[Dataset entries]
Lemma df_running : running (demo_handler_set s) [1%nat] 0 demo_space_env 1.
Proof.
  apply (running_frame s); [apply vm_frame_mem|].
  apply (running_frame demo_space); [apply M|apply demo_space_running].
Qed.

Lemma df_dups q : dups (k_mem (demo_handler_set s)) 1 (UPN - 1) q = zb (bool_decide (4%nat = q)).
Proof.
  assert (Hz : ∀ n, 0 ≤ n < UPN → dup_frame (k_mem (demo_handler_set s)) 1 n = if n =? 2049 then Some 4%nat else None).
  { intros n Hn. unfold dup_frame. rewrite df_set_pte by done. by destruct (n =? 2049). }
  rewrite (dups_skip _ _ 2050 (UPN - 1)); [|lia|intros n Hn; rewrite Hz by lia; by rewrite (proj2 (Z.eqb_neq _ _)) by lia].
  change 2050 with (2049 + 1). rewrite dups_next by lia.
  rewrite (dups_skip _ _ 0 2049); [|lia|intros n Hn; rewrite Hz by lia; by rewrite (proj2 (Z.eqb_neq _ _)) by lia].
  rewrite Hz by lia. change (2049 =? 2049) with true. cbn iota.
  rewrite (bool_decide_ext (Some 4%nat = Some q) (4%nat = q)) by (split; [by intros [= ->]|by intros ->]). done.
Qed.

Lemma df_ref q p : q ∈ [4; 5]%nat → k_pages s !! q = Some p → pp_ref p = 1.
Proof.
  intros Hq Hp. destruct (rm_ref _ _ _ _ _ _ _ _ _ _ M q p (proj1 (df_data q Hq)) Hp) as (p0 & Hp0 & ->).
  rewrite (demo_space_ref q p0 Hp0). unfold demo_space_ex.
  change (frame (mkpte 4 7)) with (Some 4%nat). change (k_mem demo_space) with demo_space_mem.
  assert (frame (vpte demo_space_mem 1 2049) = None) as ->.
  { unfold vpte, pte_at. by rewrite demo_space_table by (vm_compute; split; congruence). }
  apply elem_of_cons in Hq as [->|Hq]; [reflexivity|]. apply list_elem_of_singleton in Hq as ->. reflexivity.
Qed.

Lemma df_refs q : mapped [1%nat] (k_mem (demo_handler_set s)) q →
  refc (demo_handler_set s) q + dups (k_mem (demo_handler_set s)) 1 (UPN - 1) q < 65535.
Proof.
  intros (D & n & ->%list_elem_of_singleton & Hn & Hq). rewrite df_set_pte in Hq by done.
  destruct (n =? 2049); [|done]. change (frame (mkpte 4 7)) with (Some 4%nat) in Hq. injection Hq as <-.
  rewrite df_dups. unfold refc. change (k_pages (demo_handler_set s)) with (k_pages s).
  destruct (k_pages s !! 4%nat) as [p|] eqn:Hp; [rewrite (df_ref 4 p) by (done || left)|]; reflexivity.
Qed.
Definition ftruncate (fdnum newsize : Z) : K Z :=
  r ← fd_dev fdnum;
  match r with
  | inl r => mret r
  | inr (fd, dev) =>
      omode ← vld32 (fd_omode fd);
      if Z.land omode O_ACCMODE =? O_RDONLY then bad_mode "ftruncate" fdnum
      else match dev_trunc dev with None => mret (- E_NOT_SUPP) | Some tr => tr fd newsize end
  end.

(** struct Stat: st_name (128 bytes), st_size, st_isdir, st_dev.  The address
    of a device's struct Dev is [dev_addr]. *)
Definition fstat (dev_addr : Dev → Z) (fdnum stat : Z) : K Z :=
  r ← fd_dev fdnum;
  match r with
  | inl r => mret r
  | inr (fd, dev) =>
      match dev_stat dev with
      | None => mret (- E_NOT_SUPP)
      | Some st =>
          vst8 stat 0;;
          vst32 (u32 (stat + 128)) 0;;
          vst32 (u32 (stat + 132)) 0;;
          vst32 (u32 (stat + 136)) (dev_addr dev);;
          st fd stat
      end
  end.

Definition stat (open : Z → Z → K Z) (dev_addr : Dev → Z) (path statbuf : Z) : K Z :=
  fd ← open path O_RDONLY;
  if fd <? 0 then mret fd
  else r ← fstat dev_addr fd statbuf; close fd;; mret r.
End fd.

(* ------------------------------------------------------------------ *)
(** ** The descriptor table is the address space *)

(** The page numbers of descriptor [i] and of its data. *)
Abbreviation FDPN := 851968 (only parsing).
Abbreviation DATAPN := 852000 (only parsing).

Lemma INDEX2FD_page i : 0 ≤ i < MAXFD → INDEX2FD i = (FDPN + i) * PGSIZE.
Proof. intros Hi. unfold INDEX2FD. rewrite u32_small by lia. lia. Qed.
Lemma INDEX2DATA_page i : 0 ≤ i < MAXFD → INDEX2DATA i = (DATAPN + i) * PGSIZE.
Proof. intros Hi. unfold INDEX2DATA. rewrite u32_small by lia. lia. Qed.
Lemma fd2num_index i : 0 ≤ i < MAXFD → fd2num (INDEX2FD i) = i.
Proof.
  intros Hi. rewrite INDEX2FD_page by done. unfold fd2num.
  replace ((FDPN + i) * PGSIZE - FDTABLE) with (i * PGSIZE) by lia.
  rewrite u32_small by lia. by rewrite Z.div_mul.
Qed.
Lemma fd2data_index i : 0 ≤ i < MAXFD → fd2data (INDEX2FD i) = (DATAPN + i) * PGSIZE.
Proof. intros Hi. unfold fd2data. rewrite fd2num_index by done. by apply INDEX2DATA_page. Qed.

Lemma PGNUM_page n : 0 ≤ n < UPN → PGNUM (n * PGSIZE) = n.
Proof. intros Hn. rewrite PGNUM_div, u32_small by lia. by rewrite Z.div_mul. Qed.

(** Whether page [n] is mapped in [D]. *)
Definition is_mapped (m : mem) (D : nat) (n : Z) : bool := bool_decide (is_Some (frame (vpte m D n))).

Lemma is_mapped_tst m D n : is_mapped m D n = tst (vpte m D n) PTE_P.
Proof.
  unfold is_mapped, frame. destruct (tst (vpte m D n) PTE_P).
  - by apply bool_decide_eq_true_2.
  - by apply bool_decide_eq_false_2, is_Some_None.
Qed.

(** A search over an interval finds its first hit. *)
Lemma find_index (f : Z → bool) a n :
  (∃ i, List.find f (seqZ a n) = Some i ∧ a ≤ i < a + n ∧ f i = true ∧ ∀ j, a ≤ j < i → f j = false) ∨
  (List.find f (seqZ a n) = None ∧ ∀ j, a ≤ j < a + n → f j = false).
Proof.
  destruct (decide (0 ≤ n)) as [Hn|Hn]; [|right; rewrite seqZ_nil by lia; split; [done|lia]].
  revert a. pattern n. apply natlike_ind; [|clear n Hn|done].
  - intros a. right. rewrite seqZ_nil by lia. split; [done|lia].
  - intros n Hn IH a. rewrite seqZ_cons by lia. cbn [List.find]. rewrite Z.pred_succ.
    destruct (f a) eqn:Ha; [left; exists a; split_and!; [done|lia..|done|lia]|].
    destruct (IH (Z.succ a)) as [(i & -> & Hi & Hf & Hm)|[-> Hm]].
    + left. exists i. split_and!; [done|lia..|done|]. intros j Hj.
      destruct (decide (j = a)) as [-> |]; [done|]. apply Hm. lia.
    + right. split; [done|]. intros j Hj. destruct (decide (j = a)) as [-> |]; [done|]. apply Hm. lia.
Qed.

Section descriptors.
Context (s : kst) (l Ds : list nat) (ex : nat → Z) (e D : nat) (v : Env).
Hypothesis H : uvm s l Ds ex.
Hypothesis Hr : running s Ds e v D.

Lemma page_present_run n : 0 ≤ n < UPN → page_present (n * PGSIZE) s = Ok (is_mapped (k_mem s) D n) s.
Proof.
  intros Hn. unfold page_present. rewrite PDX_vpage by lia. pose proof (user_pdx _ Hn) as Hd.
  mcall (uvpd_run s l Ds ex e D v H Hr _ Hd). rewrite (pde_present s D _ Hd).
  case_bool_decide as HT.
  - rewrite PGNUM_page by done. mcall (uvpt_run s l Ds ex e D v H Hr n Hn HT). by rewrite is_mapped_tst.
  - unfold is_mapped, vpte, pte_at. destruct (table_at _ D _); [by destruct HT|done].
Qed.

Task
Stopping at the line containing "intros n Hn.", please repeat exactly every line from the very start of the entries, that line included, and nothing more.

Result for this task
Lemma df_running : running (demo_handler_set s) [1%nat] 0 demo_space_env 1.
Proof.
  apply (running_frame s); [apply vm_frame_mem|].
  apply (running_frame demo_space); [apply M|apply demo_space_running].
Qed.

Lemma df_dups q : dups (k_mem (demo_handler_set s)) 1 (UPN - 1) q = zb (bool_decide (4%nat = q)).
Proof.
  assert (Hz : ∀ n, 0 ≤ n < UPN → dup_frame (k_mem (demo_handler_set s)) 1 n = if n =? 2049 then Some 4%nat else None).
  { intros n Hn. unfold dup_frame. rewrite df_set_pte by done. by destruct (n =? 2049). }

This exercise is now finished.